Les Occidentaux abandonnent Kigali jonchée de cadavres où les massacres n'ont jamais cessé [diffusion d'une scène de massacre]. Premières victimes de ces horreurs, les civils tutsi. Les Tutsi constituent l'écrasante majorité des soldats rebelles du Front patriotique rwandais. Ainsi, plus d'un millier de civils tutsi ont été massacrés dans une église à 40 kilomètres de Kigali sous les yeux de ce ressortissant belge.
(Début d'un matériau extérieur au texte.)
(** C28. The software checks are exact: in a reachable state, [is_readable] is
    true for an in-range access exactly when the host lets every byte it
    resolves to be read, [is_writable] exactly when the host lets every such
    byte be written, and the resolved bytes lie inside the mapping. So no
    checked access faults and none is refused without cause. *)
Theorem map_checks_are_exact m g n :
  map_reachable m -> m_base m = true -> 0 <= g -> 0 < n -> g + n <= kTotalSize ->
  let backing := resolve_alias m g n in
  0 <= backing /\ backing + n <= kTotalSize /\
  (is_readable m g n = true <->
   forall b, backing <= b < backing + n -> os_of m (b `div` page_size) <> PROT_NONE) /\
  (is_writable m g n = true <->
   forall b, backing <= b < backing + n -> os_of m (b `div` page_size) = PROT_RW).
Proof.
  intros Hr Hb Hg Hn Ht backing.
  assert (Hm : map_ok m) by by apply reachable_ok.
  assert (Hin : in_range g n = true) by (apply in_range_spec; lia).
  destruct (backing_in_range m g n Hm Hg Hn Hin) as [H0 H1]. apply in_range_spec in H1.
  split_and!; [done|apply H1|..].
  - apply (accessible_iff page_readable (fun p => p <> PROT_NONE)); auto using page_readable_iff.
  - apply (accessible_iff page_writable (fun p => p = PROT_RW)); auto using page_writable_iff.
Qed.

Lemma resolve_window m a o n :
  map_ok m -> a ∈ m_aliases m -> 0 <= o -> 0 < n -> o + n <= a_size a ->
  resolve_alias m (a_dst a + o) n = a_src a + o.
Proof.
  intros Hm Ha Ho Hn Hs. pose proof (mo_alias _ Hm) as Hok.
  pose proof Hok as Hok'. rewrite Forall_forall in Hok'. destruct (Hok' a Ha) as [A1 A2 A3 _].
  unfold resolve_alias. rewrite (resolve_in _ a); try done; try apply Hm; lia.
Qed.

(** An alias window and its source are the same memory: for any range
    inside the window whose source is not itself an alias window, reads give
    the same result (bytes or refusal) at either address, and a store through
    either address is read back through both. *)
Theorem alias_window_mirrors m a o bs :
  map_ok m -> a ∈ m_aliases m -> 0 <= o -> 0 < zlen bs -> o + zlen bs <= a_size a ->
  resolve_alias m (a_src a + o) (zlen bs) = a_src a + o ->
  read_bytes m (a_dst a + o) (zlen bs) = read_bytes m (a_src a + o) (zlen bs) /\
  (forall m', write_bytes m (a_dst a + o) bs = (true, m') \/
              write_bytes m (a_src a + o) bs = (true, m') ->
   read_bytes m' (a_dst a + o) (zlen bs) = Some bs /\
   read_bytes m' (a_src a + o) (zlen bs) = Some bs).
Proof.
  intros Hm Ha Ho Hn Hs Hsrc. pose proof (resolve_window m a o _ Hm Ha Ho Hn Hs) as Hdst.
  pose proof (mo_alias _ Hm) as Hok. rewrite Forall_forall in Hok.
  destruct (Hok a Ha) as [A1 A2 A3 _].
  assert (Hin : forall x, 0 <= x -> x + a_size a <= kTotalSize -> in_range (x + o) (zlen bs) = true).
  { intros x Hx Hx'. apply in_range_spec. lia. }
  pose proof (Hin _ (proj1 A2) (proj2 A2)) as R1. pose proof (Hin _ (proj1 A3) (proj2 A3)) as R2.
  assert (Hrd : forall m' g, m_base m' = m_base m -> m_aliases m' = m_aliases m ->
    m_committed m' = m_committed m -> m_prot m' = m_prot m ->
    resolve_alias m g (zlen bs) = a_src a + o -> in_range g (zlen bs) = true ->
    read_bytes m' g (zlen bs) =
      if m_base m && forallb (page_readable m) (range_pages (a_src a + o) (zlen bs))
      then Some (mem_read (m_bytes m') (a_src a + o) (zlen bs)) else None).
  { intros m' g E1 E2 E3 E4 Hg Hgr. unfold read_bytes, is_readable, accessible.
    assert (Hres : resolve_alias m' g (zlen bs) = a_src a + o) by (unfold resolve_alias in *; by rewrite E2).
    rewrite E1, Hgr, Hres, R2. replace (zlen bs =? 0) with false by lia.
    destruct (m_base m); simpl; [|done]. unfold page_readable. rewrite E3, E4.
    by destruct (forallb _ _). }
  split; [by rewrite !(Hrd m)|].
  intros m' Hw.
  assert (Hm' : m' = set_mbytes m (mem_write (m_bytes m) (a_src a + o) bs) /\
    m_base m && forallb (page_writable m) (range_pages (a_src a + o) (zlen bs)) = true).
  { destruct Hw as [Hw|Hw]; unfold write_bytes, is_writable, accessible in Hw;
      rewrite ?Hdst, ?Hsrc, ?R1, ?R2 in Hw; replace (zlen bs =? 0) with false in Hw by lia;
      destruct (m_base m); simpl in Hw; try done;
      destruct (forallb (page_writable m) _); simpl in Hw; try done;
      by injection Hw as <-. }
  destruct Hm' as [-> Hwr]. apply andb_true_iff in Hwr as [Hb Hwr].
  assert (Hrr : forallb (page_readable m) (range_pages (a_src a + o) (zlen bs)) = true).
  { apply forallb_intro. intros p Hp. apply page_readable_iff; [done|].
    apply (forallb_elem _ _ _ Hwr) in Hp. apply page_writable_iff in Hp; [|done]. by rewrite Hp. }
  split; rewrite Hrd by done; rewrite Hb, Hrr; simpl; by rewrite mem_read_write.
Qed.

(** Redirection is all or nothing: an access that meets an alias window but
    is not contained in it is not redirected at all, so it reads and writes
    the window's own backing bytes, not the source's. *)
Theorem straddling_access_bypasses_alias m a g n :
  map_ok m -> a ∈ m_aliases m -> 0 <= g -> 0 < n ->
  g < a_dst a + a_size a -> a_dst a < g + n ->
  g < a_dst a \/ a_dst a + a_size a < g + n ->
  resolve_alias m g n = g.
Proof.
  intros Hm Ha Hg Hn H1 H2 H3. apply resolve_out; [apply Hm|done..|].
  intros b Hb [H4 H5]. pose proof (mo_disj _ Hm) as Hd.
  assert (Hab : a = b \/ windows_disjoint a b \/ windows_disjoint b a).
  { destruct (ForallOrdPairs_In Hd a b) as [?|?]; auto; by apply list_elem_of_In. }
  destruct Hab as [->|[[?|?]|[?|?]]]; lia.
Qed.

End invariant.

(** ** A concrete map *)

Definition run_ops (m : memmap) (ops : list (memmap -> bool * memmap)) : memmap :=
  foldl (fun m f => snd (f m)) m ops.

(** The map the program starts with. *)
Definition reserved : memmap := snd (reserve new_map).

Lemma reserved_reachable : map_reachable reserved.
Proof. eapply mr_step; [apply mr_new|]. by eapply (st_reserve _ true). Qed.

(** Two pages at 0x100000 committed, the first mirrored at 0x400000. *)
Definition demo_map : memmap :=
  run_ops new_map
    [reserve; fun m => commit_range m 0x100000 8192; fun m => alias_map m 0x400000 0x100000 4096].

Definition demo_alias : Alias := MkAlias 0x400000 0x100000 4096.

Lemma demo_reachable : map_reachable demo_map.
Proof.
  assert (E : forall ops m, map_reachable m ->
    Forall (fun f => forall m, map_step m (snd (f m))) ops -> map_reachable (run_ops m ops)).
  { induction ops as [|f ops IH]; intros m Hr Hf; [done|]. apply Forall_cons in Hf as [Hf Hops].
    apply IH; [|done]. by econstructor. }
  apply E; [constructor|]. repeat constructor; intros m.
  - destruct (reserve m) as [ok m'] eqn:?. by eapply st_reserve.
  - destruct (commit_range m _ _) as [ok m'] eqn:?. by eapply st_commit; [|done].
  - destruct (alias_map m _ _ _) as [ok m'] eqn:?. by eapply st_alias; [..|done].
Qed.

Lemma demo_page_bits : page_bits <= 34.
Proof. simpl. lia. Qed.

Lemma demo_map_ok : map_ok demo_map.
Proof. apply (reachable_ok demo_page_bits), demo_reachable. Qed.

Lemma map_flags_mirror_host_witness : map_ok demo_map /\ m_pages demo_map = 2.
Proof.
  split; [|reflexivity]. apply (map_flags_mirror_host demo_page_bits), demo_reachable.
Defined.

Lemma map_checks_are_exact_witness :
  is_writable demo_map 0x400010 16 = true /\
  (is_readable demo_map 0x400010 16 = true <->
   forall b, 0x100010 <= b < 0x100010 + 16 -> os_of demo_map (b `div` page_size) <> PROT_NONE).
Proof.
  split; [reflexivity|].
  apply (map_checks_are_exact demo_page_bits demo_map 0x400010 16 demo_reachable eq_refl);
    rewrite ?kTotalSize_val; lia.
Defined.

Lemma alias_window_mirrors_witness :
  read_bytes (snd (write_bytes demo_map 0x400010 [1; 2; 3])) 0x100010 3 = Some [1; 2; 3].
Proof.
  apply (alias_window_mirrors demo_map demo_alias 0x10 [1; 2; 3]).
  - apply demo_map_ok.
  - by left.
  - lia.
  - simpl; lia.
  - simpl; lia.
  - reflexivity.
  - left. vm_compute. reflexivity.
Defined.

Lemma straddling_access_bypasses_alias_witness : resolve_alias demo_map 0x400FFE 4 = 0x400FFE.
Proof.
  apply (straddling_access_bypasses_alias demo_map demo_alias 0x400FFE 4 demo_map_ok);
    [by left|unfold demo_alias; simpl a_dst; simpl a_size; lia..].
Defined.

End MemMap.
Lemma mm_alloc_spec r m size lowest highest alignment protect :
  mm_ok r m -> is_u32 size -> is_u32 lowest -> is_u32 highest -> is_u32 alignment ->
  exists va r' m', mm_alloc r m size lowest highest alignment protect = Ok (va, r', m') /\
  (protects_all -> mm_ok r' m') /\
  ((va = 0 /\ r' = r /\ m' = m /\
    forall align c, size <> 0 -> effective_align alignment = Some align ->
      win_lo m lowest <= c -> ~ fits (mem_allocs m) (win_hi m highest) size align c) \/
   (exists align, effective_align alignment = Some align /\ first_fit m size lowest highest align va /\
      is_committed r' va size = true /\
      mem_allocs m' = mem_allocs m ++ [MkAlloc va size protect] /\
      r_bytes r' = mem_fill (r_bytes r) va size 0) \/
   (exists align c, effective_align alignment = Some align /\ first_fit m size lowest highest align c /\
      commit r c size = (false, r') /\ ~ protects_all /\ va = 0 /\ m' = m /\ r_bytes r' = r_bytes r)).
Proof.
  intros Hk Hs Hlo Hhi Hal. pose proof (mk_pool _ _ Hk) as Hm.
  pose proof (choose_spec m size lowest highest alignment Hm Hs Hlo Hhi Hal) as Hc.
  unfold mm_alloc. destruct (choose m size lowest highest alignment) as [[c|]|]; [|..|done].
  - destruct Hc as (align & Ea & Hsz & Hge & Hfit & Hleast).
    destruct (fits_alloc m size lowest highest alignment align c protect Hm Hal Ea Hsz Hge Hfit)
      as [Hnew Hap]. pose proof (args_ok_alloc m _ Hm Hnew) as Hargs. simpl in Hargs.
    destruct (commit r c size) as [[] r1] eqn:Ec; cbn [negb].
    + destruct (place_bytes r m c size protect r1 Hk Hnew Hap Ec) as [-> Hb]. cbn [obind]. fold (wants_ro protect).
      eexists c, _, _. split; [reflexivity|]. split; [intros Hmp; by eapply place_ok|]. right. left.
      exists align. split_and!; try done.
      destruct (fresh_pages r m c size protect r1 Hk Hnew Hap Ec) as (Hok1 & _ & Hcom & _).
      destruct (wants_ro protect); [by rewrite protect_ro_committed|done].
    + exists 0, r1, m. split; [done|].
      assert (Hno : ~ protects_all).
      { intros Hmp. pose proof (commit_total r c size Hmp (mk_base _ _ Hk) (range_ok_alloc r m _ Hk Hnew)) as H.
        by rewrite Ec in H. }
      split; [by intros ?%Hno|]. right. right. exists align, c.
      destruct (commit_spec r c size false r1 (mk_ram _ _ Hk) Hargs Ec) as (_ & (_ & _ & Hb) & _).
      split_and!; done.
  - exists 0, r, m. split; [done|]. split; [done|]. left. split_and!; try done.
    intros align c H1 H2 H3. by apply (Hc align).
Qed.

(** C13. [mm_alloc] terminates and is first fit, on a host with pages of at most
    4 KiB. When the size is 0, the alignment is not a power of two or no address
    fits it returns 0 with nothing changed. Otherwise it tries the least address
    that is aligned as requested (to at least a page), inside the requested
    inclusive window of the pool and clear of every live allocation: it returns
    that address, with the range committed and zeroed without a host fault and
    no byte outside it changed; or, only when the host refuses to commit the
    range, it returns 0 with the allocations and all bytes unchanged. On a host
    whose mprotect never fails the refusal does not occur and the allocator
    invariant (allocations page-disjoint, committed, with their protection) is
    kept. *)
Theorem mm_alloc_is_first_fit r m size lowest highest alignment protect :
  mm_ok r m -> is_u32 size -> is_u32 lowest -> is_u32 highest -> is_u32 alignment ->
  exists va r' m', mm_alloc r m size lowest highest alignment protect = Ok (va, r', m') /\
  (protects_all -> mm_ok r' m') /\
  ((va = 0 /\ r' = r /\ m' = m /\
    forall align c, size <> 0 -> effective_align alignment = Some align ->
      win_lo m lowest <= c -> ~ fits (mem_allocs m) (win_hi m highest) size align c) \/
   (exists align, effective_align alignment = Some align /\ first_fit m size lowest highest align va /\
      is_committed r' va size = true /\
      mem_allocs m' = mem_allocs m ++ [MkAlloc va size protect] /\
      r_bytes r' = mem_fill (r_bytes r) va size 0) \/
   (exists align c, effective_align alignment = Some align /\ first_fit m size lowest highest align c /\
      commit r c size = (false, r') /\ ~ protects_all /\ va = 0 /\ m' = m /\ r_bytes r' = r_bytes r)).
Proof. apply mm_alloc_spec. Qed.

Lemma take_alloc_spec l va a rest :
  take_alloc l va = Some (a, rest) -> a_va a = va /\ exists l1 l2, l = l1 ++ a :: l2 /\ rest = l1 ++ l2.
Proof.
  revert rest. induction l as [|x l IH]; intros rest; simpl; [done|]. case_if.
  - intros [= <- <-]. bool_facts. split; [done|]. by exists [], l.
  - destruct (take_alloc l va) as [[b r]|]; [|done]. intros [= <- <-].
    destruct (IH r eq_refl) as (H1 & l1 & l2 & -> & ->). split; [done|]. by exists (x :: l1), l2.
Qed.

Lemma take_alloc_some l a : a ∈ l -> exists b rest, take_alloc l (a_va a) = Some (b, rest).
Proof.
  induction l as [|x l IH]; simpl; [by intros ?%elem_of_nil|].
  intros [->|Ha]%elem_of_cons; [rewrite Z.eqb_refl; eauto|]. case_if; [eauto|].
  destruct (IH Ha) as (b & r & ->). eauto.
Qed.

Lemma ordpairs_middle {A} (R : A -> A -> Prop) l1 a l2 :
  ForallOrdPairs R (l1 ++ a :: l2) ->
  ForallOrdPairs R (l1 ++ l2) /\ Forall (fun b => R b a \/ R a b) (l1 ++ l2).
Proof.
  induction l1 as [|x l1 IH]; simpl; intros H; inversion_clear H as [|? ? Hx Hl].
  - split; [done|]. eapply Forall_impl; [exact Hx|]. auto.
  - apply Forall_app in Hx as [Hx1 Hx2]. apply Forall_cons in Hx2 as [Hxa Hx2].
    destruct (IH Hl) as [I1 I2]. split; constructor; auto. by apply Forall_app.
Qed.

Lemma size_in_found l va : size_in l va = 0 \/ exists a, a ∈ l /\ a_va a = va.
Proof.
  induction l as [|x l IH]; simpl; [by left|].
  destruct (a_va x =? va) eqn:E; bool_facts; [right; exists x; split; [left|done]|].
  destruct IH as [?|(a & Ha & Hva)]; [by left|right; exists a; split; [by right|done]].
Qed.

(** The pages of a live allocation can be uncommitted. *)
Lemma uncommit_alloc r m a :
  protects_all -> mm_ok r m -> alloc_ok m a -> a ∈ mem_allocs m ->
  exists r', uncommit r (a_va a) (a_size a) = (true, r').
Proof.
  intros Hmp Hk Ha Hin. destruct (uncommit r (a_va a) (a_size a)) as [b r'] eqn:Eu. exists r'. f_equal.
  assert (Hcom : is_committed r (a_va a) (a_size a) = true).
  { apply is_committed_spec. split_and!; [apply Hk|by eapply range_ok_alloc; [apply Hk|]|].
    intros p Hp. by apply (mk_live _ _ Hk a p). }
  change b with (fst (b, r')). rewrite <- Eu. unfold uncommit.
  unfold is_committed in Hcom. apply andb_true_iff in Hcom as [Hcom H3].
  apply andb_true_iff in Hcom as [H1 H2]. rewrite H1, H2, H3. by apply page_loop_total.
Qed.

(** Taking one allocation out: the rest is still apart from it and in place. *)
Lemma removed_alloc m a l1 l2 :
  pool_ok m -> mem_allocs m = l1 ++ a :: l2 ->
  alloc_ok m a /\ Forall (alloc_ok m) (l1 ++ l2) /\ ForallOrdPairs apart (l1 ++ l2) /\
  (forall c p, c ∈ l1 ++ l2 -> p ∈ alloc_pages c -> p ∉ alloc_pages a) /\
  (forall c, c ∈ l1 ++ l2 -> a_va c <> a_va a).
Proof.
  intros Hm Hl. pose proof (po_allocs _ Hm) as Hall. pose proof (po_apart _ Hm) as Hap.
  rewrite Hl in Hall, Hap. apply ordpairs_middle in Hap as [Hap Hdis].
  apply Forall_app in Hall as [Hall1 Hall2]. apply Forall_cons in Hall2 as [Ha Hall2].
  assert (Hall' : Forall (alloc_ok m) (l1 ++ l2)) by (apply Forall_app; done).
  pose proof Hall' as Hall''. rewrite Forall_forall in Hall'', Hdis. split_and!; try done.
  - intros c p Hc Hp. apply (pages_apart m c a p Hm (Hall'' c Hc) Ha); [|done].
    destruct (Hdis c Hc) as [[?|?]|[?|?]]; unfold apart; lia.
  - intros c Hc Ev. destruct Ha as [_ Has _]. destruct (Hall'' c Hc) as [_ Hcs _].
    destruct (Hdis c Hc) as [[?|?]|[?|?]]; lia.
Qed.

(** On a host whose mprotect never fails, [mm_free] of a live allocation takes exactly that allocation out: its
    pages are returned to the uncommitted state, every other live allocation
    stays committed, with its protection and its bytes, the allocator
    invariant is kept, and a later allocation can use the range. Of any other
    address [mm_free] reports failure and changes nothing. *)
Theorem mm_free_releases r m va :
  protects_all -> mm_ok r m ->
  match mm_free r m va with
  | (true, r', m') => exists a l1 l2, a_va a = va /\
      mem_allocs m = l1 ++ a :: l2 /\ mem_allocs m' = l1 ++ l2 /\ mm_ok r' m' /\
      r_bytes r' = r_bytes r /\ mm_size m' va = 0 /\
      (forall p, p ∈ alloc_pages a -> cflag r' p = false)
  | (false, r', m') => r' = r /\ m' = m /\ mm_size m va = 0
  end.
Proof.
  intros Hmp Hk. pose proof (mk_pool _ _ Hk) as Hm. unfold mm_free.
  destruct (take_alloc (mem_allocs m) va) as [[a rest]|] eqn:Et.
  2:{ split_and!; [done..|]. destruct (size_in_found (mem_allocs m) va) as [?|(a & Ha & <-)]; [done|].
      destruct (take_alloc_some _ _ Ha) as (b & rest & Hs). congruence. }
  apply take_alloc_spec in Et as (<- & l1 & l2 & Hl & ->).
  destruct (removed_alloc m a l1 l2 Hm Hl) as (Ha & Hall & Hap & Hother & Hdiff).
  destruct (uncommit_alloc r m a Hmp Hk Ha) as [r' Eu]; [rewrite Hl; apply elem_of_app; right; left|]. rewrite Eu.
  destruct (uncommit_spec r (a_va a) (a_size a) true r' (mk_ram _ _ Hk) (args_ok_alloc m a Hm Ha) Eu)
    as (U1 & (U2 & U3 & U4) & U5).
  destruct (U5 eq_refl) as [_ U6]. fold (alloc_pages a) in U6.
  assert (Hsub : forall c, c ∈ l1 ++ l2 -> c ∈ mem_allocs m).
  { intros c Hc. rewrite Hl. apply elem_of_app. apply elem_of_app in Hc as [?|?]; [by left|right; by right]. }
  exists a, l1, l2. simpl. split_and!; try done.
  - split; simpl; [done|by rewrite U2, (mk_base _ _ Hk)| |rewrite U3; apply Hk|..].
    + split; simpl; [apply Hm| |done].
      eapply Forall_impl; [exact Hall|]. intros x [? ? ?]. by split.
    + intros c p Hc Hp. destruct (U6 p) as [-> ->]. pose proof (Hother c p Hc Hp).
      rewrite !decide_False by done. apply (mk_live _ _ Hk c p); auto.
    + intros p Hp Hno. destruct (U6 p) as [_ ->]. case_decide as Hpa; [done|].
      apply (mk_free _ _ Hk); [done|]. intros c Hc. rewrite Hl in Hc.
      apply elem_of_app in Hc as [Hc|[->|Hc]%elem_of_cons]; [|done|]; apply Hno, elem_of_app; auto.
  - destruct (size_in_found (l1 ++ l2) (a_va a)) as [?|(c & Hc & Hcv)]; [done|]. by destruct (Hdiff c Hc).
  - intros p Hp. destruct (U6 p) as [-> _]. by rewrite decide_True.
Qed.
(* ===== verification/KrnlTime.v ===== *)
(** Time conversions of the kernel (src/xbox_krnl.cpp): NT intervals to
    scheduler ticks, and FILETIME to calendar fields. The host clock
    ([xbox_system_time_filetime]) is an argument. *)
From stdpp Require Import base numbers list gmap strings.
From Stdlib Require Import ZArith Lia.
From S2P Require Import Prelude.
Open Scope Z_scope.

Module KrnlTime.

(** ** Intervals *)

(** [static_cast<uint32_t>((units_100ns + 9999) / 10000)] *)
Definition ceil_ms (units_100ns : Z) : Z := u32 (u64 (units_100ns + 9999) `div` 10000).

(** [interval_to_ticks]: the pair [(immediate, ticks)]. Negating INT64_MIN
    overflows. *)
Definition interval_to_ticks (now q : Z) : outcome (bool * Z) :=
  if q =? 0 then Ok (true, 0)
  else if 0 <? q then
    if u64 q <=? now then Ok (true, 0)
    else let ticks := ceil_ms (u64 (u64 q - now)) in Ok (ticks =? 0, ticks)
  else if q =? - 2 ^ 63 then Ub "negation of INT64_MIN"
  else let ticks := ceil_ms (u64 (- q)) in Ok (ticks =? 0, ticks).

(** ** Calendar *)

(** A result of int64 arithmetic. *)
Definition int64 (x : Z) : outcome Z :=
  if (- 2 ^ 63 <=? x) && (x <? 2 ^ 63) then Ok x else Ub "overflow of int64_t".

(** [civil_from_days]: the date of day [z] counted from 1970-01-01. The
    int64 division truncates; the other fields are uint32. *)
Definition civil_from_days (z : Z) : outcome (Z * Z * Z) :=
  let! z := int64 (z + 719468) in
  let! n := if 0 <=? z then Ok z else int64 (z - 146096) in
  let era := n `quot` 146097 in
  let! start := int64 (era * 146097) in
  let! into := int64 (z - start) in
  let doe := u32 into in
  let yoe := u32 (doe - doe `div` 1460 + doe `div` 36524 - doe `div` 146096) `div` 365 in
  let! years := int64 (era * 400) in
  let! yy := int64 (yoe + years) in
  let doy := u32 (doe - (365 * yoe + yoe `div` 4 - yoe `div` 100)) in
  let mp := (5 * doy + 2) `div` 153 in
  let d := u32 (doy - (153 * mp + 2) `div` 5 + 1) in
  let m := u32 (mp + (if mp <? 10 then 3 else -9)) in
  let! y := int64 (yy + (if m <=? 2 then 1 else 0)) in
  Ok (y, m, d).

Definition kDay100ns : Z := 864000000000.

(** TIME_FIELDS, in the order they are stored. *)
Record time_fields := TF {
  tf_year : Z; tf_month : Z; tf_day : Z;
  tf_hour : Z; tf_minute : Z; tf_second : Z; tf_ms : Z; tf_weekday : Z;
}.

(** [days] and [rem] of RtlTimeToTimeFields: division towards zero, corrected
    to a floor. *)
Definition split_filetime (ft : Z) : Z * Z :=
  let days := s64 ft `quot` kDay100ns in
  let rem := s64 ft `rem` kDay100ns in
  if rem <? 0 then (days - 1, rem + kDay100ns) else (days, rem).

Definition time_to_fields (ft : Z) : outcome time_fields :=
  let '(days, rem) := split_filetime ft in
  let! date := civil_from_days (days - 134774) in
  let '(y, m, d) := date in
  let total_ms := rem `div` 10000 in
  let ms := u32 (total_ms `mod` 1000) in
  let s := u32 ((total_ms `div` 1000) `mod` 60) in
  let mi := u32 ((total_ms `div` 60000) `mod` 60) in
  let h := u32 (total_ms `div` 3600000) in
  let wd := u32 ((days `rem` 7 + 7 + 1) `rem` 7) in
  Ok (TF y m d h mi s ms wd).

(** The four dwords the handler stores. *)
Definition fields_words (t : time_fields) : list Z :=
  [Z.lor (u32 (Z.land (tf_year t) 0xFFFF)) (u32 (Z.shiftl (tf_month t) 16));
   Z.lor (tf_day t) (u32 (Z.shiftl (tf_hour t) 16));
   Z.lor (tf_minute t) (u32 (Z.shiftl (tf_second t) 16));
   Z.lor (tf_ms t) (u32 (Z.shiftl (tf_weekday t) 16))].

(** ** The proleptic Gregorian calendar *)

Definition leap (y : Z) : bool :=
  (y `mod` 4 =? 0) && negb (y `mod` 100 =? 0) || (y `mod` 400 =? 0).

Definition month_length (y m : Z) : Z :=
  if m =? 2 then (if leap y then 29 else 28)
  else if bool_decide (m ∈ [4; 6; 9; 11]) then 30 else 31.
[Le ressortissant belge [il s'exprime en français mais ses propos sont repris de façon plus audible] : "Ils sont allés vers l'église. Ils ont commencé avec les grenades, les fusils-mitrailleurs. Après, ils sont entrés à l'intérieur. Ils ont fermé la porte de l'église et puis à la grenade et au fusil et à la mitraillette, ils ont commencé à tuer, à tout massacrer. De 6 heures et demie du matin jusqu'au soir".]

Fragile lueur d'espoir alors que les combats se poursuivent toujours à Kigali : sous l'égide des Nations unies, le Front patriotique rwandais serait prêt à discuter d'un éventuel cessez-le-feu avec l'armée rwandaise [diffusion d'images montrant des soldats des FAR en train de tirer à l'arme lourde]. À condition que les massacres cessent sur tout le territoire. À condition que la garde présidentielle rwandaise, accusée d'avoir initiée ces massacres, soit mise hors d'état de nuire [gros plan sur un homme blessé à la tête et aux membres].